Monsieur le président, monsieur le ministre, mes chers collègues, nous sommes invités, cet après-midi, à voter un texte qui se veut consensuel dans ses objectifs. Il porte, en effet, l'ambition d'améliorer les relations de nos concitoyens avec l'administration, de favoriser le dialogue et de faire en sorte que l'administration conseille et accompagne davantage qu'elle ne sanctionne.
Nous ne pouvons évidemment qu'être favorables à ces orientations. Qui pourrait s'opposer à la reconnaissance d'un droit à l'erreur ? Nous avons tous commis des erreurs ou des étourderies dans nos déclarations. Nous avons tous été confrontés, un jour ou l'autre, à la difficulté de remplir des formulaires incompréhensibles ou à l'exigence de fournir des pièces justificatives remisées de longue date au fond de cartons poussiéreux.
Cependant, remédier à ces difficultés bien réelles du quotidien ne nécessitait peut-être pas l'écriture d'un texte ainsi rédigé. Si vous avez souhaité passer par la loi, c'est que l'ambition de votre texte est en réalité beaucoup plus large. Il s'agit moins de faciliter la vie des Français que de modifier radicalement le cadre de l'action publique, au détriment des pouvoirs de contrôle et de sanction qui garantissent aujourd'hui le respect de la loi.
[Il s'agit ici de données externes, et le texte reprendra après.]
(** * md-to-notion: the Markdown to Notion block converter

    A shallow embedding of [packages/md-to-notion/main/src/main.ts]: the
    inline tokenizer [parseInlineStyles], the line classifier
    [parseMarkdown] and the request adapter [main], together with the
    fragment of the JavaScript string and regular-expression library
    they call, and the [main] of the older copy of the file.  A list
    reaches the result through [blocks.push(...items)], a call with one
    argument for each item: the number of arguments the engine accepts
    is a variable of the development. *)

From Stdlib Require Import List ZArith NArith Bool Lia String Ascii.
From Equations Require Import Equations.
From Equations.Prop Require Import Logic.
Import ListNotations.

Local Open Scope Z_scope.

(** ** JavaScript strings

    A JavaScript string is a finite sequence of UTF-16 code units; a code
    unit is modelled by its number.  Indices and lengths are integers, as
    in the source, so that [indexOf] can answer [-1] and [slice] can take
    a negative bound. *)
Module JS.

Definition jsstring := list N.

(** A string literal of the source, read code unit by code unit. *)
Definition str (s : string) : jsstring :=
  map N_of_ascii (list_ascii_of_string s).

Definition length (s : jsstring) : Z := Z.of_nat (List.length s).

Definition eqb (a b : jsstring) : bool :=
  if list_eq_dec N.eq_dec a b then true else false.

(** Truthiness of a string: only the empty string is falsy. *)
Definition truthy (s : jsstring) : bool :=
  match s with [] => false | _ :: _ => true end.

(** [clamp k len] is [min(max(k, 0), len)]. *)
Definition clamp (k len : Z) : Z := Z.min (Z.max k 0) len.

(** A relative index, as [slice] resolves it: negative values count from
    the end of the string. *)
Definition relIndex (k len : Z) : Z :=
  if k <? 0 then Z.max (len + k) 0 else Z.min k len.

(** [s.slice(a, b)] *)
Definition slice (s : jsstring) (a b : Z) : jsstring :=
  let len := length s in
  let from := relIndex a len in
  let to := relIndex b len in
  firstn (Z.to_nat (to - from)) (skipn (Z.to_nat from) s).
Lemma Forall2_impl_in {A B : Type} (P Q : A -> B -> Prop)
      (l : list A) (l' : list B) :
  (forall a b, In a l -> P a b -> Q a b) ->
  Forall2 P l l' -> Forall2 Q l l'.
Proof.
  intros HPQ HF. induction HF as [| a b l l' Hab HF IH]; constructor.
  - apply HPQ; [now left | exact Hab].
  - apply IH. intros a' b' Hin. apply HPQ. now right.
Qed.

(** Scenario A: the tick brakes, and the window is the first 200 waypoints
    of the path with the speeds of [scenario_A_profile]. *)
Lemma scenario_A_window :
  exists lane,
    loop scenario_A = (scenario 300 0 5 200 true, Published lane) /\
    lane = map (fun k => mkWaypoint (on_axis (INR k)) (scenario_A_profile k))
               (seq 0 200).
Proof.
  destruct (scenario_brakes 300 0 200 5 false) as (lane & Hl & HF);
    [simpl; lia | simpl; lia | discriminate | |].
  { right. rewrite min_stopping_dist_5, Rabs_left by lra. lra. }
  exists lane. split; [exact Hl |].
  apply Forall2_impl_in
    with (Q := fun i w =>
                 w = mkWaypoint (on_axis (IZR i))
                       (braking_speed 5 i (Rabs (IZR i - 200)))) in HF.
  2:{ intros i w Hin He. apply in_range in Hin.
      apply straight_braking_entry in He; [exact He | simpl; lia]. }
  apply Forall2_map_eq in HF. rewrite HF. unfold Py.range.
  rewrite map_map. change (Z.to_nat (200 - 0)) with 200%nat.
  apply map_ext_in. intros k Hk. apply in_seq in Hk.
  rewrite Z.add_0_l, <- INR_IZR_INZ. f_equal.
  assert (Hlo : 0 <= INR k) by apply pos_INR.
  assert (Hhi : INR k <= 199).
  { replace 199 with (INR 199) by (rewrite INR_IZR_INZ; reflexivity).
    apply le_INR. lia. }
  rewrite Rabs_left by lra.
  unfold braking_speed. rewrite <- INR_IZR_INZ.
  destruct k as [| [| k]].
  - simpl INR. eval_speed. unfold scenario_A_profile. simpl. lra.
  - simpl INR. eval_speed. unfold scenario_A_profile. simpl. lra.
  - unfold scenario_A_profile.
    change (S (S k) =? 0)%nat with false. change (S (S k) =? 1)%nat with false.
    cbv iota.
    assert (H2 : 2 <= INR (S (S k))).
    { replace 2 with (INR 2) by (rewrite INR_IZR_INZ; reflexivity).
      apply le_INR. lia. }
    destruct (Nat.ltb_spec (S (S k)) 195) as [H195 | H195].
    + assert (Hlt : INR (S (S k)) <= 194).
      { replace 194 with (INR 194) by (rewrite INR_IZR_INZ; reflexivity).
        apply le_INR. lia. }
      eval_speed. reflexivity.
    + assert (Hge : 195 <= INR (S (S k))).
      { replace 195 with (INR 195) by (rewrite INR_IZR_INZ; reflexivity).
        apply le_INR. lia. }
      eval_speed. reflexivity.
Qed.
(** * risk-simulator: the Monte Carlo route [src/app/api/simular/route.ts]

    A shallow embedding of the route handler [POST] and of its helpers
    [gaussianRandom], [mean] and [percentile], followed by the properties
    the specification states about them.

    Numbers.  A JavaScript [number] is a double; it is modelled by [number]:
    either [NaN] or a finite value [Num r] with [r] a real, and arithmetic
    on finite values is exact.  Rounding, overflow to an infinity and the
    sign of zero are therefore not visible in this model, and the properties
    proved on it are those that do not rest on them: shapes, comparisons
    against constants, the order of the checks, the paths that [NaN] takes,
    counts of calls, and equations that repeat the expressions of the code.
    [NaN] is kept, since the code returns it and its comparisons decide what
    the validation lets through.  Where rounding decides a property, the
    function is modelled a second time on doubles, in [Double].

    Effects.  [Math.random] is a stream of reals read through a counter;
    an exception is an outcome of its own, which the [catch] of [POST]
    turns into the response with status 500; the two [while] loops of
    [gaussianRandom] run on a budget.

    Boundary.  [POST] starts from the four fields that the destructuring of
    the parsed body gives; reading and parsing the request, and the log
    line of the [catch] block, are outside the model. *)

From Stdlib Require Import PrimFloat.
From Stdlib Require Import String Reals Zfloor Lra Lia ZArith Bool List
  Permutation Sorted.
Import ListNotations.

Open Scope R_scope.

(** ** Numbers *)

Inductive number : Type :=
| NaN
| Num (r : R).

Definition lift1 (f : R -> R) (x : number) : number :=
  match x with
  | Num a => Num (f a)
  | NaN => NaN
  end.

Definition lift2 (f : R -> R -> R) (x y : number) : number :=
  match x, y with
  | Num a, Num b => Num (f a b)
  | _, _ => NaN
  end.

Definition add : number -> number -> number := lift2 Rplus.
Definition sub : number -> number -> number := lift2 Rminus.
Definition mul : number -> number -> number := lift2 Rmult.

(** [x / y].  The quotient [0 / 0] is [NaN].  A non-zero number over zero
    is an infinity in JavaScript, which [number] does not hold; the route
    divides by [100], by [Math.sqrt(252)], by [252], by a price that passed
    [precio_actual <= 0], and by [values.length] under the sum [0] of an
    empty array, so that case does not arise in it. *)
Definition div (x y : number) : number :=
  match x, y with
  | Num a, Num b => if Req_dec_T b 0 then NaN else Num (a / b)
  | _, _ => NaN
  end.

(** Comparisons: every comparison with [NaN] is false. *)
Definition lt (x y : number) : bool :=
  match x, y with
  | Num a, Num b => if Rlt_dec a b then true else false
  | _, _ => false
  end.

Definition le (x y : number) : bool :=
  match x, y with
  | Num a, Num b => if Rle_dec a b then true else false
  | _, _ => false
  end.

Definition gt (x y : number) : bool := lt y x.

(** [x === y] on numbers. *)
Definition strict_eq (x y : number) : bool :=
  match x, y with
  | Num a, Num b => if Req_dec_T a b then true else false
  | _, _ => false
  end.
Vous cherchez, dans ce texte, par petites touches et sous couvert d'expérimentations diverses, à dévaluer la valeur normative de la loi et à permettre à l'administration de transiger, au cas par cas, sur l'application de règles qui s'imposent à tous. C'est une évolution dangereuse, et j'en prendrai plusieurs exemples.
Vous avez, tout d'abord, érigé le droit à l'erreur en principe général, valant aussi bien pour le titulaire du RSA – revenu de solidarité active – que pour le riche particulier, qui aura, lui, la possibilité de faire appel aux conseils d'avocats, et aussi bien pour l'artisan que pour la grande entreprise de plusieurs milliers de salariés. Pourtant, le Conseil économique, social et environnemental, ainsi que le Conseil d'État, vous ont alerté sur certains risques.
Le droit à l'erreur et le droit au contrôle pourront, en effet, servir d'alibi à des comportements frauduleux, à des négligences délibérées. Pour prendre des sanctions, l'administration devra au préalable prouver la mauvaise foi du contrevenant, c'est-à-dire mener une enquête et réunir les éléments à charge. Or, nous le savons, l'administration, soumise depuis des années à de sévères politiques d'austérité, n'a plus les moyens matériels et humains de faire ce travail. Elle les aura d'autant moins, demain, que vous lui confiez la tâche d'exercer de nouvelles missions de conseil et d'accompagnement sans aucune augmentation des effectifs, ni formation des agents.
Vous envoyez donc aux entreprises un signal clair : elles pourront plus facilement transgresser, sans risque de sanction, certaines des règles qui s'imposent à elles.
Dans ce texte, les mesures prises en matière du droit du travail sont révélatrices de votre état d'esprit. Vous proposez d'alléger les sanctions reconnues par les employeurs en cas de manquements graves ayant des incidences sur la santé des salariés – non-respect des durées maximales de travail européennes, non-respect des temps de repos.